Inspect the logs in the OpenSearch Dashboards

Install the OpenSearch Dashboards:

helm install opensearch-dashboards opensearch-dashboards \
    --repo https://opensearch-project.github.io/helm-charts \
    --wait

Forward the OpenSearch Dashboards service to your local host:

kubectl port-forward service/opensearch-dashboards 5601

The OpenSearch Dashboards server takes a while until it is ready. If port forwarding aborts due to a lost connection to the pod then try it again.

Open the dashboards in your browser (http://localhost:5601) and log in with the username admin and the password admin.

01_login

On the “Welcome” page, click “Explore on my own”.

02_welcome

Select the private tenant.

03_tenant

In the pop-up menu, select “Stack Management”, click on “Index Patterns” and “Create index pattern”.

04_menu
05_create_index_pattern

Insert vector-* into “Index pattern name” and click on “Next step”.

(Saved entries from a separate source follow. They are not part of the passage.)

(* ===== verification/Sizing.v ===== *)
(** * Table sizing: the number of records of a table

    [ipa_table_calculate_entries_num], [ipa_calc_num_sram_table_entries] and
    their rounding helpers of [ipanat/src/ipa_table.c].  The source multiplies
    by fractional constants in IEEE binary32 or binary64; the products are
    computed here exactly as the standard prescribes, with the formats of
    [SpecFloat], so every rounding the machine makes is in the model.

    The requested numbers are bounded (5120 records), so the statements about
    the floating-point products are checked for every one of them. *)
From S2P Require Import Prelude Bitfield Table.
From Stdlib Require Import SpecFloat.

(** ** Floating point *)

(** A non-negative integer converted to the format. *)
Definition float_of_Z (prec emax : Z) (n : Z) : spec_float :=
  binary_normalize prec emax n 0 false.

(** A decimal literal [num/den] of type [double]. *)
Definition double_lit (num den : Z) : spec_float :=
  SFdiv 53 1024 (float_of_Z 53 1024 num) (float_of_Z 53 1024 den).

(** The conversion of a [double] assigned to a [float]. *)
Definition float_of_double (x : spec_float) : spec_float :=
  match x with
  | S754_finite s m e => binary_round 24 128 s m e
  | _ => x
  end.

(** The conversion of a floating value to an integer type: the fraction is
    dropped. *)
Definition float_trunc (x : spec_float) : Z :=
  match x with
  | S754_finite s m e => if s then - Z.shiftl (Zpos m) e else Z.shiftl (Zpos m) e
  | _ => 0
  end.

(** [n * f] for an integer [n] and a [float] (resp. [double]) [f]. *)
Definition mul_float (n : Z) (f : spec_float) : Z :=
  float_trunc (SFmul 24 128 (float_of_Z 24 128 n) f).
Definition mul_double (n : Z) (f : spec_float) : Z :=
  float_trunc (SFmul 53 1024 (float_of_Z 53 1024 n) f).

Definition IPA_BASE_TABLE_PERCENTAGE : spec_float := double_lit 8 10.
Definition IPA_EXPANSION_TABLE_PERCENTAGE : spec_float := double_lit 2 10.
Definition IPA_BASE_TABLE_PCNT_4SRAM : spec_float := double_lit 100 100.
Definition IPA_EXPANSION_TABLE_PCNT_4SRAM : spec_float := double_lit 43 100.

(** ** Rounding helpers *)

(** The loop [while (tmp != 1)] of the source; at most fifteen rounds. *)
Fixpoint g2p_loop (fuel : nat) (tmp prev curr : Z) : option (Z * Z) :=
  match fuel with
  | O => None
  | S fuel' =>
      if tmp =? 1 then Some (prev, curr)
      else g2p_loop fuel' (Z.shiftr tmp 1) curr (u16 (Z.shiftl curr 1))
  end.

Definition Get2PowerTightUpperBound (num : Z) : option Z :=
  if num =? 0 then Some 2 else
  '(prev, curr) ← g2p_loop 17 num 0 2;
  Some (if num =? prev then prev else curr).

Definition GetEvenTightUpperBound (num : Z) : Z :=
  if num =? 0 then 2 else if negb (num mod 2 =? 0) then num + 1 else num.

(** ** The sizing functions *)

Section Sizing.
Context {U : Type}.
Implicit Types (t : ipa_table U).

(** Status and table. *)
Definition ipa_table_calculate_entries_num t (number_of_entries nmi : Z)
    : option (Z * ipa_table U) :=
  if IPA_TABLE_MAX_ENTRIES <? number_of_entries then Some (- EINVAL, t) else
  let '(btp, etp) :=
    if nmi =? IPA_NAT_MEM_IN_SRAM
    then (float_of_double IPA_BASE_TABLE_PCNT_4SRAM,
          float_of_double IPA_EXPANSION_TABLE_PCNT_4SRAM)
    else (float_of_double IPA_BASE_TABLE_PERCENTAGE,
          float_of_double IPA_EXPANSION_TABLE_PERCENTAGE) in
  base ← Get2PowerTightUpperBound (mul_float number_of_entries btp);
  let tbl_entries := u16 base in
  let expn_entries := u16 (GetEvenTightUpperBound (mul_float number_of_entries etp)) in
  let tot := tbl_entries + expn_entries in
  if IPA_TABLE_MAX_ENTRIES <? tot
  then Some (- EINVAL, with_sizes t (table_entries t) (expn_table_entries t) tot)
  else Some (0, with_sizes t tbl_entries expn_entries tot).
End Sizing.

(** The number of bytes both tables of [tot] entries take. *)
Definition sram_tables_size (table1_ent_size table2_ent_size tot : Z) : option Z :=
  let nat_table : ipa_table unit :=
    ipa_table_init "tmp_sram_table1" IPA_NAT_MEM_IN_DDR table1_ent_size None 0 None in
  let index_table : ipa_table unit :=
    ipa_table_init "tmp_sram_table1" IPA_NAT_MEM_IN_DDR table2_ent_size None 0 None in
  base ← Get2PowerTightUpperBound (mul_double tot IPA_BASE_TABLE_PCNT_4SRAM);
  let expn := GetEvenTightUpperBound (mul_double tot IPA_EXPANSION_TABLE_PCNT_4SRAM) in
  let nat_table := with_sizes nat_table (u16 base) (u16 expn) 0 in
  let index_table := with_sizes index_table (u16 base) (u16 expn) 0 in
  Some (ipa_table_calculate_size nat_table + ipa_table_calculate_size index_table).

(** The [while (1)] loop of [ipa_calc_num_sram_table_entries]. *)
Fixpoint sram_entries_loop (fuel : nat) (sram_size s1 s2 tot num_entries : Z)
    : option Z :=
  match fuel with
  | O => None
  | S fuel' =>
      size ← sram_tables_size s1 s2 tot;
      if sram_size <? u32 size then Some num_entries
      else sram_entries_loop fuel' sram_size s1 s2 (u16 (tot + 1)) tot
  end.

(** Status and number of entries.  The counter is a [uint16_t]: after 65536
    rounds without a break the loop would repeat itself for ever. *)
Definition ipa_calc_num_sram_table_entries (sram_size table1_ent_size table2_ent_size : Z)
    : option (Z * Z) :=
  num ← sram_entries_loop (Z.to_nat 65536) sram_size table1_ent_size table2_ent_size 1 0;
  Some (if num =? 0 then -1 else 0, num).

(** ** Rounding *)

(** [r] is the least power of two not below [n]. *)
Definition tight_pow2 (n r : Z) : bool :=
  (2 ^ Z.log2 r =? r) && (n <=? r) && ((r <? 2 * n) || (r =? 2)).

Definition g2p_check (n : Z) : bool :=
  match Get2PowerTightUpperBound n with Some r => tight_pow2 n r | None => false end.

Lemma g2p_check_all : forall_below g2p_check (Z.to_nat 32769) 0 = true.
Proof. vm_compute. reflexivity. Qed.

Lemma g2p_spec n :
  0 <= n <= 32768 ->
  exists r, Get2PowerTightUpperBound n = Some r /\ 2 ^ Z.log2 r = r /\ n <= r
    /\ (r < 2 * n \/ r = 2).
Proof.
  intros Hn. pose proof (forall_below_spec _ _ _ g2p_check_all n ltac:(lia)) as H.
  unfold g2p_check in H. destruct (Get2PowerTightUpperBound n) as [r|]; [|done].
  exists r. unfold tight_pow2 in H.
  rewrite !andb_true_iff, orb_true_iff, !Z.eqb_eq, Z.leb_le, Z.ltb_lt in H. tauto.
Qed.

Lemma even_bound_spec n :
  0 <= n -> n <= GetEvenTightUpperBound n <= n + 2 /\ 2 <= GetEvenTightUpperBound n
    /\ GetEvenTightUpperBound n mod 2 = 0.
Proof.
  intros Hn. unfold GetEvenTightUpperBound.
  destruct (Z.eqb_spec n 0); [subst; dlia|]. destruct (Z.eqb_spec (n mod 2) 0); cbn; dlia.
Qed.

(** ** Number of records *)

(** Base and expansion records for a request of [n] in memory [nmi]. *)
Definition sizes (nmi n : Z) : option (Z * Z) :=
  let '(btp, etp) :=
    if nmi =? IPA_NAT_MEM_IN_SRAM
    then (float_of_double IPA_BASE_TABLE_PCNT_4SRAM,
          float_of_double IPA_EXPANSION_TABLE_PCNT_4SRAM)
    else (float_of_double IPA_BASE_TABLE_PERCENTAGE,
          float_of_double IPA_EXPANSION_TABLE_PERCENTAGE) in
  base ← Get2PowerTightUpperBound (mul_float n btp);
  Some (u16 base, u16 (GetEvenTightUpperBound (mul_float n etp))).

Lemma calculate_entries_num_sizes {U} (t : ipa_table U) n nmi :
  n <= IPA_TABLE_MAX_ENTRIES ->
  ipa_table_calculate_entries_num t n nmi
  = '(b, e) ← sizes nmi n;
    if IPA_TABLE_MAX_ENTRIES <? b + e
    then Some (- EINVAL, with_sizes t (table_entries t) (expn_table_entries t) (b + e))
    else Some (0, with_sizes t b e (b + e)).
Proof.
  intros Hn. unfold ipa_table_calculate_entries_num, sizes. rewrite (proj2 (Z.ltb_ge _ _)) by done.
  destruct (nmi =? IPA_NAT_MEM_IN_SRAM);
    destruct (Get2PowerTightUpperBound _) as [b|]; done.
Qed.

Definition sizes_check (nmi n : Z) : bool :=
  match sizes nmi n with
  | Some (b, e) =>
      (2 <=? b) && (2 ^ Z.log2 b =? b) && (2 <=? e) && (e mod 2 =? 0)
      && (n - 1 <=? b + e) && ((IPA_TABLE_MAX_ENTRIES <? b + e) || ((b <=? 4096) && (e <=? 4096)))
      && ((nmi =? IPA_NAT_MEM_IN_SRAM) || (b + e <=? IPA_TABLE_MAX_ENTRIES))
  | None => false
  end.

Lemma sizes_check_all :
  forall_below (fun n => sizes_check IPA_NAT_MEM_IN_DDR n && sizes_check IPA_NAT_MEM_IN_SRAM n)
    (Z.to_nat 5121) 0 = true.
Proof. vm_compute. reflexivity. Qed.

Lemma sizes_spec nmi n :
  0 <= n <= IPA_TABLE_MAX_ENTRIES -> nmi = 0 \/ nmi = 1 ->
  exists b e, sizes nmi n = Some (b, e) /\ 2 <= b /\ 2 ^ Z.log2 b = b /\ 2 <= e
    /\ e mod 2 = 0 /\ n - 1 <= b + e
    /\ (b + e <= IPA_TABLE_MAX_ENTRIES -> b <= 4096 /\ e <= 4096)
    /\ (nmi = 0 -> b + e <= IPA_TABLE_MAX_ENTRIES).
Proof.
  intros Hn Hnmi. unfold IPA_TABLE_MAX_ENTRIES in Hn.
  pose proof (forall_below_spec _ _ _ sizes_check_all n ltac:(lia)) as H. cbn beta in H.
  apply andb_true_iff in H as [H1 H2].
  assert (H : sizes_check nmi n = true) by (by destruct Hnmi as [->| ->]).
  unfold sizes_check in H. destruct (sizes nmi n) as [[b e]|]; [|done]. exists b, e.
  rewrite !andb_true_iff, !orb_true_iff, !andb_true_iff in H.
  rewrite !Z.eqb_eq, !Z.leb_le, !Z.ltb_lt in H.
  unfold IPA_NAT_MEM_IN_SRAM, IPA_TABLE_MAX_ENTRIES in *. split; [done|]. lia.
Qed.

(** ** The number of records that fit in SRAM *)

Section Sram.
Context (sram_size s1 s2 : Z).

(** Tables of [tot] records fit. *)
Definition sram_fits (tot : Z) : Prop :=
  exists sz, sram_tables_size s1 s2 tot = Some sz /\ u32 sz <= sram_size.

Definition sram_exceeds (tot : Z) : Prop :=
  exists sz, sram_tables_size s1 s2 tot = Some sz /\ sram_size < u32 sz.

(** The loop stops at the first number that does not fit. *)
Lemma sram_loop_result fuel tot num r :
  sram_entries_loop fuel sram_size s1 s2 tot num = Some r ->
  (r = num /\ sram_exceeds tot) \/ (sram_fits r /\ sram_exceeds (u16 (r + 1))).
Proof.
  revert tot num. induction fuel as [|fuel IH]; intros tot num; [done|]. cbn [sram_entries_loop].
  destruct (sram_tables_size s1 s2 tot) as [sz|] eqn:Es; [|done]. cbn [mbind option_bind].
  destruct (Z.ltb_spec sram_size (u32 sz)).
  - intros [= <-]. left. split; [done|]. by exists sz.
  - intros [[-> H1]|H1]%IH; [|by right]. right. split; [|done]. by exists sz.
Qed.

(** The loop ends when a number it reaches does not fit. *)
Lemma sram_loop_ends fuel tot num last :
  0 <= tot <= last -> last < 65535 -> last - tot < Z.of_nat fuel ->
  (forall k, tot <= k <= last -> is_Some (sram_tables_size s1 s2 k)) -> sram_exceeds last ->
  exists r, sram_entries_loop fuel sram_size s1 s2 tot num = Some r /\ (r = num \/ tot <= r < last).
Proof.
  revert tot num. induction fuel as [|fuel IH]; intros tot num Ht Hl Hf Hs Hx; [lia|].
  cbn [sram_entries_loop]. destruct (Hs tot) as [sz Es]; [lia|]. rewrite Es. cbn [mbind option_bind].
  destruct (Z.ltb_spec sram_size (u32 sz)); [by eauto|].
  destruct (decide (tot = last)) as [->|Hne].
  { destruct Hx as (sz' & Es' & Hx). rewrite Es in Es'. injection Es' as <-. lia. }
  rewrite u16_small by lia. destruct (IH (tot + 1) tot) as (r & Er & Hr); [lia..| |done|].
  - intros k Hk. apply Hs. lia.
  - exists r. split; [done|]. lia.
Qed.
End Sram.

Definition sram_size_check (tot : Z) : bool :=
  match sram_tables_size 32 4 tot with Some sz => (0 <=? sz) && (sz <? 2 ^ 32) | None => false end.

Lemma sram_size_check_all : forall_below sram_size_check (Z.to_nat 20001) 0 = true.
Proof. vm_compute. reflexivity. Qed.

Lemma sram_tables_size_small tot :
  0 <= tot <= 20000 -> exists sz, sram_tables_size 32 4 tot = Some sz /\ 0 <= sz < 2 ^ 32.
Proof.
  intros H. pose proof (forall_below_spec _ _ _ sram_size_check_all tot ltac:(lia)) as Hc.
  unfold sram_size_check in Hc. destruct (sram_tables_size 32 4 tot) as [sz|]; [|done].
  exists sz. split; [done|]. lia.
Qed.

Lemma sram_large : sram_tables_size 32 4 20000 = Some 1489248.
Proof. vm_compute. reflexivity. Qed.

06_create_index_pattern_step1

Choose timestamp as “Time field” and click on “Create index pattern”.

07_create_index_pattern_step2
08_index_pattern_created

Now open the pop-up menu again and go to “Discover”.

09_menu

Ensure that vector-* is the selected index pattern. If necessary, increase the time range to see the logs produced by the clusters.

10_discover

In the “Available fields”, add the fields “component”, “container”, “level”, and “message” as columns.

11_discover_final

Now you should have an overview of what is going on in your clusters. Add filters and select a time range to further narrow the logs down.

Conclusion

We hope that this writeup has been interesting to you!

You have seen how easy it is to install a Stackable demo, and the nitty-gritty of how to configuring a Vector & OpenSearch stack around it to collect and view all logs produced by those applications.